Below are some records; output exactly the lines from the line with "Ho & ->)]%Hels." to the line with "by done. split.", both ends kept, and nothing more.

-------- EXERCISE DATA --------

Lemma new_offsets_nodup start k : NoDup (new_offsets start k).
Proof. unfold new_offsets. apply NoDup_fmap_2; [intros x y; lia|apply NoDup_seqZ]. Qed.

Lemma add_chunks_ok k :
  (0 < k <= EXPAND_CHUNKS)%nat ->
  exists d' n, sql_add_chunks (with_slots d (next_offset d) k) = inr (d', n) /\ n <> [] /\ hoard_wf d' /\
    all_free d' /\ hd_slots d' <> [] /\ same_index d d' /\ grown d d'.
Proof.
  intros Hk. unfold sql_add_chunks. rewrite offsets_with_slots. change (hd_chunks (with_slots _ _ _)) with (hd_chunks d).
  destruct (next_offset_spec d Hwf Hroom) as (Hmod & Hge & Hlt & Hall). rewrite Forall_forall in Hall.
  set (st := next_offset d) in *. assert (filter (fun o => ~ o ∈ hc_offset <$> hd_chunks d)
    ((hs_offset <$> hd_slots d) ++ new_offsets st k) = new_offsets st k) as ->.
  { rewrite filter_app, filter_none, filter_all; [done|..]; apply Forall_forall.
    - intros o (i & Hi & ->)%elem_of_new_offsets Hin%Hall. lia.
    - intros o (sl & -> & Hsl)%list_elem_of_fmap Hn. apply Hn.
      destruct (wf_reserved d Hwf sl Hsl) as (r & Hr & <- & _). apply list_elem_of_fmap. eauto. }
  eexists _, _. split; [done|]. split; [done|]. set (d' := set_hchunks _ _).
  assert (forall x, x ∈ hd_chunks d' <-> x ∈ hd_chunks d \/ exists o, o ∈ new_offsets st k /\ x = mk_hchunk None o 0 0 true) as Hel.
  { intros x. subst d'. simpl. rewrite elem_of_app, list_elem_of_fmap.
    split; [intros [?|(o & ? & ?)]|intros [?|(o & ? & ?)]]; eauto. }
  assert (forall sl, sl ∈ hd_slots d' <-> sl ∈ hd_slots d \/ exists o, o ∈ new_offsets st k /\ sl = new_slot o) as Hels.
  { intros x. subst d'. simpl. rewrite elem_of_app, list_elem_of_fmap.
    split; [intros [?|(o & ? & ?)]|intros [?|(o & ? & ?)]]; eauto. }
  assert (all_free d') as Hfree'.
  { apply Forall_forall. intros sl [Hsl|(o & _ & ->)]%Hels; [|done]. unfold all_free in Hfree.
    rewrite Forall_forall in Hfree. by apply Hfree. }
  split_and!; try done.
  - destruct Hwf as [Hco Hct Hso Hst Hres Hfr Hal Hint]. split.
    + subst d'. simpl. rewrite fmap_app, <- list_fmap_compose. change (hc_offset ∘ _) with (fun o : Z => o).
      rewrite list_fmap_id. apply NoDup_app. split_and!; [done| |apply new_offsets_nodup].
      intros o Ho%Hall (i & Hi & ->)%elem_of_new_offsets. lia.
    + intros r1 r2 t [Hr1|(o1 & _ & ->)]%Hel [Hr2|(o2 & _ & ->)]%Hel; try done. by apply Hct.
    + change (hd_slots d') with (hd_slots (with_slots d st k)). rewrite offsets_with_slots.
      apply NoDup_app. split_and!; [done| |apply new_offsets_nodup].
      intros o (sl & -> & Hsl)%list_elem_of_fmap (i & Hi & Ho)%elem_of_new_offsets.
      pose proof (slot_below sl Hsl). lia.
    + intros r1 r2 t Hr1 _ Ht. unfold all_free in Hfree'. rewrite Forall_forall in Hfree'.
      rewrite Hfree' in Ht; done.
    + intros sl [Hsl|(o & Ho & ->)]%Hels.
      * destruct (Hres sl Hsl) as (r & Hr & Hrest). exists r. split; [|done]. apply Hel. by left.
      * eexists. split; [apply Hel; right; eauto|]. done.
    + intros r [Hr|(o & _ & ->)]%Hel; [by apply Hfr|done].
    + intros r [Hr|(o & (i & Hi & ->)%elem_of_new_offsets & ->)]%Hel; [by apply Hal|]. simpl.
      unfold EXPAND_CHUNKS in Hk. split; [by rewrite Z.mod_add|lia].
    + intros sl [Hsl|(o & Ho & ->)]%Hels; [by apply Hint|done].
  - intros Hx. assert (new_slot st ∈ hd_slots d') as Hin; [|rewrite Hx in Hin; by apply not_elem_of_nil in Hin].
    apply Hels. right. exists st. split; [|done]. apply elem_of_new_offsets. exists 0. lia.
  - split; [|split; [|done]].
    + intros t o l. rewrite !all_free_firm by done. split.
      * intros (r & [Hr|(o' & _ & ->)]%Hel & Hrest); [by exists r|]. by destruct Hrest.
      * intros (r & Hr & Hrest). exists r. split; [|done]. apply Hel. by left.
    + intros r (Hr & Ha & Ht & Hno). split_and!; try done; [apply Hel; by left|].
      change (hd_slots d') with (hd_slots (with_slots d st k)). rewrite offsets_with_slots.
      intros [?|(i & Hi & Ho)%elem_of_new_offsets]%elem_of_app; [done|].
      assert (hc_offset r < st) by (apply Hall, list_elem_of_fmap; eauto). lia.
  - intros b Hb Hf. apply Forall_forall. intros o (r & -> & Hr)%list_elem_of_fmap. unfold fits in Hf. rewrite Forall_forall in Hf.
    apply Hel in Hr as [Hr|(o & (i & Hi & ->)%elem_of_new_offsets & ->)].
    + assert (hc_offset r + 256 <= b) by (apply Hf, list_elem_of_fmap; eauto). lia.
    + assert (st <= b) as Hst.
      { subst st. unfold next_offset. destruct (hd_chunks d) as [|r rs]; [done|].
        destruct (foldr_max_spec (hc_offset r) (hc_offset <$> rs)) as (_ & _ & Hin). by apply Hf. }
      unfold EXPAND_CHUNKS in Hk. simpl. lia.
Qed.
End grow.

--------

■ **OUTPUT OF THE EXERCISE**:
    + intros sl [Hsl|(o & Ho & ->)]%Hels.
      * destruct (Hres sl Hsl) as (r & Hr & Hrest). exists r. split; [|done]. apply Hel. by left.
      * eexists. split; [apply Hel; right; eauto|]. done.
    + intros r [Hr|(o & _ & ->)]%Hel; [by apply Hfr|done].
    + intros r [Hr|(o & (i & Hi & ->)%elem_of_new_offsets & ->)]%Hel; [by apply Hal|]. simpl.
      unfold EXPAND_CHUNKS in Hk. split; [by rewrite Z.mod_add|lia].
    + intros sl [Hsl|(o & Ho & ->)]%Hels; [by apply Hint|done].
  - intros Hx. assert (new_slot st ∈ hd_slots d') as Hin; [|rewrite Hx in Hin; by apply not_elem_of_nil in Hin].
    apply Hels. right. exists st. split; [|done]. apply elem_of_new_offsets. exists 0. lia.
  - split; [|split; [|done]].
    + intros t o l. rewrite !all_free_firm by done. split.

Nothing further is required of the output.